Gilbert’s battalion took part in the fighting around Ypres. This included a battle at Nonne Boschen on 11 November 1914 where both Gilbert Ivall (aged 30) and Albert Turton died. The 1st Battalion of the Scots Guards were occupying trenches between Veldhoek and Gheluvelt, southeast of Ypres. The War Diary of 1st Battalion of the Scots Guards (which is kept at the National Archives at Kew) has the following description of the fighting that day :
“Terrific shelling commenced at 6.30am and lasted for three hours. All trenches and dugouts were knocked in. The Prussian Guard attacked through Veldhoek and took the four trenches along the whole of the 1st Brigade. Our men in orchard held on till trenches on either side were occupied by the enemy and did good execution. The point d’appui (base for military operations) was shelled to pieces early in the morning and attacked by infantry from the wood. Only 5 men from the fire trench, 30 from the orchard, 4 from the point d’appui and battalion HQs escaped and managed to join the rest of the brigade at dusk. The enemy got within 200 yards of our guns, but were driven back losing very heavily.”
The same battle is described in “Great Battles of World War I” by Anthony Livesey.
“The following day, 11 November, a renewed German attack by the 4th Guards Division was launched in the southern sector against the British 1st Guards Brigade: the two crack units of the opposing armies. The Germans broke through the British Line, but seemed unable, once again, to follow up their success, and were driven back by the last Allied reserves.”
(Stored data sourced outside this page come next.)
(** * n8n-nodes-vuetify-jsonforms: the form trigger's webhook handler

    A shallow embedding of [nodes/VuetifyJsonForms/utils.ts] and of the
    [VuetifyJsonFormsTrigger] class (its [webhook], [isFormConnected] and
    [generateFormHtml] members), and the properties of the request-handling
    contract proved about it. The sources hold two revisions of the class;
    the embedding follows the one with the event schema and the
    wait-for-form detection.

    Modelling conventions:
    - JavaScript values are the inductive [JsVal]; numbers are binary64
      floats (the kernel's primitive floats), objects are association lists
      in insertion order, and a string is a sequence of bytes.
    - the host ([IWebhookFunctions]) is the read-only record [Context];
      node parameters, request headers and the credential store are finite
      maps keyed by name. Credential fields are strings or undefined.
    - effects are explicit: a computation yields the trace of the effectful
      calls it made (credential look-ups, workflow-graph queries, parsing
      and validation, writes to the HTTP response) together with a returned
      value or a thrown exception.
    - third-party packages (isbot, basic-auth, jsonwebtoken, ajv, luxon),
      the constants of n8n-workflow, [sanitizeCustomCss] (imported from
      [./utils] but absent from the sources at hand) and the JavaScript
      runtime's JSON and string conversions are fields of the record
      [Libs]; every theorem holds for all of them.
    - the file has three parts: the embedding, the vocabulary of the
      contract with example requests, and the proofs. *)

From Stdlib Require Import PrimFloat ZArith Ascii String.
From stdpp Require Import gmap strings list pretty.

Set Warnings "-inexact-float,-register-all".
Local Open Scope Z_scope.

(** ** JavaScript values *)

Inductive JsVal : Type :=
| JUndefined
| JNull
| JBool (b : bool)
| JNum (x : float)
| JStr (s : string)
| JArr (items : list JsVal)
| JObj (fields : list (string * JsVal)).

(** [!!v]: ToBoolean. *)
Definition truthy (v : JsVal) : bool :=
  match v with
  | JUndefined | JNull => false
  | JBool b => b
  | JNum x => negb (PrimFloat.eqb x 0%float || PrimFloat.is_nan x)
  | JStr s => negb (String.eqb s "")
  | JArr _ | JObj _ => true
  end.

(** [v === "lit"] against a string literal. *)
Definition is_str (v : JsVal) (lit : string) : bool :=
  match v with
  | JStr s => String.eqb s lit
  | _ => false
  end.

(** [v === undefined]. *)
Definition is_undefined (v : JsVal) : bool :=
  match v with
  | JUndefined => true
  | _ => false
  end.

(** [v === undefined || v === null] (the guard of [?.]). *)
Definition is_nullish (v : JsVal) : bool :=
  match v with
  | JUndefined | JNull => true
  | _ => false
  end.

(** Own property [k] of an object literal; [undefined] when absent. *)
Fixpoint lookup_field (k : string) (fs : list (string * JsVal)) : JsVal :=
  match fs with
  | [] => JUndefined
  | (k', v) :: rest => if String.eqb k k' then v else lookup_field k rest
  end.

(** ** Exceptions and the effect trace *)

Inductive Exn : Type :=
| WebhookAuthorizationError (responseCode : Z) (message : option string)
| NodeOperationError (message description : string)
| RuntimeError (what : string).

Inductive Event : Type :=
| EvGetCredentials (name : string)
| EvGetChildNodes
| EvJsonParse (text : string)
| EvAjvCompile (schema : JsVal)
| EvAjvValidate (data : JsVal)
| EvSetHeader (name value : string)
| EvStatus (code : Z)
| EvSend (body : option string)
| EvWriteHead (code : Z) (headers : list (string * string))
| EvEnd (body : string).

Inductive Outcome (A : Type) : Type :=
| Returns (a : A)
| Throws (e : Exn).
Arguments Returns {A} a.
Arguments Throws {A} e.

(** A computation: the calls it made, in order, and how it finished. *)
Definition M (A : Type) : Type := list Event * Outcome A.

Definition ret {A} (a : A) : M A := ([], Returns a).
Definition throw {A} (e : Exn) : M A := ([], Throws e).
Definition emit (ev : Event) : M unit := ([ev], Returns tt).

Definition bind {A B} (m : M A) (k : A → M B) : M B :=
  match m with
  | (t, Returns a) => let '(t', r) := k a in (t ++ t', r)
  | (t, Throws e) => (t, Throws e)
  end.
(** * RTL: the return-to-launch phase controller of the navigator

    A shallow embedding of [src/modules/navigator/rtl.cpp].  The C++ class
    [RTL] keeps a phase ([_rtl_state]), the flag [_rtl_start_lock], three
    cached parameters and, through its base class [MissionBlock], the
    outstanding [_mission_item]; it writes into the navigator's position
    setpoint triplet.  Every method becomes a function on an explicit state
    record, with the navigator's getters and the parameter store passed in
    as the snapshot of the cycle. *)

From Stdlib Require Import ZArith Bool List Lia.
From Stdlib Require Import Floats.SpecFloat.
Import ListNotations.

Set Implicit Arguments.

(** ** Numbers

    The altitude, yaw, radius and time fields are C [float]s, latitude and
    longitude are [double]s.  Both are carried as IEEE-754 values of the
    Standard Library's [spec_float]; the only arithmetic of the file is the
    binary32 sum and difference of altitudes and the ordered comparison,
    which is false as soon as one side is a NaN. *)

Definition float : Type := spec_float.
Definition double : Type := spec_float.

Definition prec32 : Z := 24.
Definition emax32 : Z := 128.

Definition fadd (x y : float) : float := SFadd prec32 emax32 x y.
Definition fsub (x y : float) : float := SFsub prec32 emax32 x y.
Definition fneg (x : float) : float := SFopp x.
Definition flt (x y : float) : bool := SFltb x y.
Definition fle (x y : float) : bool := SFleb x y.
Definition feq (x y : float) : bool := SFeqb x y.

Arguments fadd : simpl never.
Arguments fsub : simpl never.
Arguments fneg : simpl never.
Arguments flt : simpl never.
Arguments fle : simpl never.
Arguments feq : simpl never.

(** [NAN] and the literal [0.0f]. *)
Definition NAN : float := S754_nan.
Definition fzero : float := S754_zero false.

(** [#define DELAY_SIGMA 0.01f]: the binary32 number next to 1/100,
    [0x3C23D70A], that is 10737418 * 2^-30. *)
Definition DELAY_SIGMA : float := S754_finite false 10737418 (-30).

Definition float_of_Z (n : Z) : float := binary_normalize prec32 emax32 n 0 false.

(** ** Enumerations *)

(** Modelled from the spec: [rtl.h], which declares [enum RTLState], is not
    among the sources.  The constants are the ones [rtl.cpp] uses, in the
    order in which the specification lists the phases. *)
Inductive RTLState : Type :=
| RTL_STATE_NONE
| RTL_STATE_CLIMB
| RTL_STATE_RETURN
| RTL_STATE_DESCEND
| RTL_STATE_LOITER
| RTL_STATE_LAND
| RTL_STATE_LANDED.

Definition RTLState_eq_dec (a b : RTLState) : {a = b} + {a <> b}.
Proof. decide equality. Defined.

Definition RTLState_eqb (a b : RTLState) : bool :=
  if RTLState_eq_dec a b then true else false.

(** Modelled from the spec: [navigation.h] is not among the sources.  The
    commands are the three [rtl.cpp] assigns, waypoint, unlimited loiter and
    timed loiter, and one each for the land target and the idle target that
    the mission block constructs. *)
Inductive nav_cmd_t : Type :=
| NAV_CMD_WAYPOINT
| NAV_CMD_LOITER_UNLIMITED
| NAV_CMD_LOITER_TIME_LIMIT
| NAV_CMD_LAND
| NAV_CMD_IDLE.

(** Modelled from the spec: the origin tag of a mission item; [rtl.cpp]
    assigns [ORIGIN_ONBOARD] only. *)
Inductive origin_t : Type :=
| ORIGIN_MAVLINK
| ORIGIN_ONBOARD.

(** ** Structures *)

(** Modelled from the spec: [struct mission_item_s] is declared outside
    [rtl.cpp]; these are the fields [rtl.cpp] reads or writes, under the
    names it uses. *)
Record mission_item_s : Type := {
  altitude_is_relative : bool;
  lat : double;
  lon : double;
  altitude : float;
  yaw : float;
  loiter_radius : float;
  loiter_direction : Z;
  nav_cmd : nav_cmd_t;
  acceptance_radius : float;
  time_inside : float;
  pitch_min : float;
  autocontinue : bool;
  origin : origin_t
}.

Inductive setpoint_type_t : Type :=
| SETPOINT_TYPE_POSITION
| SETPOINT_TYPE_LOITER
| SETPOINT_TYPE_LAND
| SETPOINT_TYPE_IDLE.

(** Modelled from the spec: the downstream representation of a target.
    [rtl.cpp] reads [valid], [lat] and [lon] of the previous setpoint and
    writes [valid] of the next one; the other fields are where the
    conversion of a mission item puts the rest of the target.  The fields
    other than [valid] carry the prefix [sp_], since [lat] and [lon] name
    the fields of the mission item. *)
Record position_setpoint_s : Type := {
  valid : bool;
  sp_type : setpoint_type_t;
  sp_lat : double;
  sp_lon : double;
  sp_alt : float;
  sp_yaw : float;
  sp_loiter_radius : float;
  sp_loiter_direction : Z;
  sp_pitch_min : float
}.

Record position_setpoint_triplet_s : Type := {
  previous : position_setpoint_s;
  current : position_setpoint_s;
  next : position_setpoint_s
}.

Record vehicle_global_position_s : Type := {
  gp_lat : double;
  gp_lon : double;
  gp_alt : float
}.

Record home_position_s : Type := {
  home_lat : double;
  home_lon : double;
  home_alt : float;
  home_yaw : float
}.

(** What the getters of [_navigator] answer during one cycle.  [now] is the
    clock the reached test of the mission block consults. *)
Record Navigator : Type := {
  condition_landed : bool;
  get_global_position : vehicle_global_position_s;
  get_home_position : home_position_s;
  get_loiter_radius : float;
  get_acceptance_radius : float;
  now : Z
}.

(** The parameter store, as [updateParams] finds it. *)
Record ParamStore : Type := {
  RTL_RETURN_ALT : float;
  RTL_DESCEND_ALT : float;
  RTL_LAND_DELAY : float
}.

(** The advisories sent with [mavlink_log_critical].  A constructor keeps the
    [float] arguments of the format string as they are before the cast to
    [int] or [double] in the call. *)
Inductive Advisory : Type :=
| LogNoRtlWhenLanded
| LogClimbTo (alt above_home : float)
| LogReturnAt (alt above_home : float)
| LogDescendTo (alt above_home : float)
| LogLoiter (seconds : float)
| LogCompletedLoiter
| LogLandAtHome
| LogCompletedLanded.

(** The advisory the RETURN branch of target computation sends. *)
Definition is_return_at (a : Advisory) : bool :=
  match a with
  | LogReturnAt _ _ => true
  | _ => false
  end.

(** ** The mission block

    [RTL] derives from [MissionBlock]; the methods it inherits and the
    geometry helper are declared outside [rtl.cpp].  They are the
    operations of an interface, each with the part of the state its
    signature lets it reach: the reached latch, the setpoint triplet, or the
    item or setpoint it gets a pointer to. *)
Class MissionBlock : Type := {
  Latch : Type;
  reset_mission_item_reached : Latch -> Latch;
  is_mission_item_reached : Navigator -> mission_item_s -> Latch -> bool * Latch;
  set_previous_pos_setpoint :
    position_setpoint_triplet_s -> position_setpoint_triplet_s;
  mission_item_to_position_setpoint :
    mission_item_s -> position_setpoint_s -> position_setpoint_s;
  set_land_item : Navigator -> mission_item_s -> bool -> mission_item_s;
  set_idle_item : Navigator -> mission_item_s -> mission_item_s;
  get_bearing_to_next_waypoint : double -> double -> double -> double -> float
}.

Section Controller.

Context {MB : MissionBlock}.

(** The members of the [RTL] object, the parts of the navigator it writes, and
    the advisory log (oldest first). *)
Record RTL : Type := {
  _rtl_state : RTLState;
  _rtl_start_lock : bool;
  _mission_item : mission_item_s;
  _param_return_alt : float;
  _param_descend_alt : float;
  _param_land_delay : float;
  _reached : Latch;
  pos_sp_triplet : position_setpoint_triplet_s;
  can_loiter_at_sp : bool;
  pos_sp_triplet_updated : bool;
  mavlink_log : list Advisory
}.

(** *** Field updates *)

Definition set_rtl_state (s : RTLState) (st : RTL) : RTL :=
  {| _rtl_state := s;
     _rtl_start_lock := _rtl_start_lock st;
     _mission_item := _mission_item st;
     _param_return_alt := _param_return_alt st;
     _param_descend_alt := _param_descend_alt st;
     _param_land_delay := _param_land_delay st;
     _reached := _reached st;
     pos_sp_triplet := pos_sp_triplet st;
     can_loiter_at_sp := can_loiter_at_sp st;
     pos_sp_triplet_updated := pos_sp_triplet_updated st;
     mavlink_log := mavlink_log st |}.

Definition set_rtl_start_lock (b : bool) (st : RTL) : RTL :=
  {| _rtl_state := _rtl_state st;
     _rtl_start_lock := b;
     _mission_item := _mission_item st;
     _param_return_alt := _param_return_alt st;
     _param_descend_alt := _param_descend_alt st;
     _param_land_delay := _param_land_delay st;
     _reached := _reached st;
     pos_sp_triplet := pos_sp_triplet st;
     can_loiter_at_sp := can_loiter_at_sp st;
     pos_sp_triplet_updated := pos_sp_triplet_updated st;
     mavlink_log := mavlink_log st |}.

Definition set_mission_item (mi : mission_item_s) (st : RTL) : RTL :=
  {| _rtl_state := _rtl_state st;
     _rtl_start_lock := _rtl_start_lock st;
     _mission_item := mi;
     _param_return_alt := _param_return_alt st;
     _param_descend_alt := _param_descend_alt st;
     _param_land_delay := _param_land_delay st;
     _reached := _reached st;
     pos_sp_triplet := pos_sp_triplet st;
     can_loiter_at_sp := can_loiter_at_sp st;
     pos_sp_triplet_updated := pos_sp_triplet_updated st;
     mavlink_log := mavlink_log st |}.

Definition set_reached (l : Latch) (st : RTL) : RTL :=
  {| _rtl_state := _rtl_state st;
     _rtl_start_lock := _rtl_start_lock st;
     _mission_item := _mission_item st;
     _param_return_alt := _param_return_alt st;
     _param_descend_alt := _param_descend_alt st;
     _param_land_delay := _param_land_delay st;
     _reached := l;
     pos_sp_triplet := pos_sp_triplet st;
     can_loiter_at_sp := can_loiter_at_sp st;
     pos_sp_triplet_updated := pos_sp_triplet_updated st;
     mavlink_log := mavlink_log st |}.

Definition set_pos_sp_triplet (t : position_setpoint_triplet_s) (st : RTL) : RTL :=
  {| _rtl_state := _rtl_state st;
     _rtl_start_lock := _rtl_start_lock st;
     _mission_item := _mission_item st;
     _param_return_alt := _param_return_alt st;
     _param_descend_alt := _param_descend_alt st;
     _param_land_delay := _param_land_delay st;
     _reached := _reached st;
     pos_sp_triplet := t;
     can_loiter_at_sp := can_loiter_at_sp st;
     pos_sp_triplet_updated := pos_sp_triplet_updated st;
     mavlink_log := mavlink_log st |}.

(** [_navigator->set_can_loiter_at_sp(b)] *)
Definition set_can_loiter_at_sp (b : bool) (st : RTL) : RTL :=
  {| _rtl_state := _rtl_state st;
     _rtl_start_lock := _rtl_start_lock st;
     _mission_item := _mission_item st;
     _param_return_alt := _param_return_alt st;
     _param_descend_alt := _param_descend_alt st;
     _param_land_delay := _param_land_delay st;
     _reached := _reached st;
     pos_sp_triplet := pos_sp_triplet st;
     can_loiter_at_sp := b;
     pos_sp_triplet_updated := pos_sp_triplet_updated st;
     mavlink_log := mavlink_log st |}.

(** [_navigator->set_position_setpoint_triplet_updated()] *)
Definition set_position_setpoint_triplet_updated (st : RTL) : RTL :=
  {| _rtl_state := _rtl_state st;
     _rtl_start_lock := _rtl_start_lock st;
     _mission_item := _mission_item st;
     _param_return_alt := _param_return_alt st;
     _param_descend_alt := _param_descend_alt st;
     _param_land_delay := _param_land_delay st;
     _reached := _reached st;
     pos_sp_triplet := pos_sp_triplet st;
     can_loiter_at_sp := can_loiter_at_sp st;
     pos_sp_triplet_updated := true;
     mavlink_log := mavlink_log st |}.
The name of Gilbert Ivall is recorded on the Menin Gate memorial at Ypres but he has no gravestone. His name is on the war memorials at St Peter’s Church, Chalvey and St Mary’s Church, Slough. It is also in the book of remembrance kept in the chapel built to commemorate soldiers of Scottish Regiments at Edinburgh Castle.
Alice, Gilbert’s wife, died in 1958 aged 71.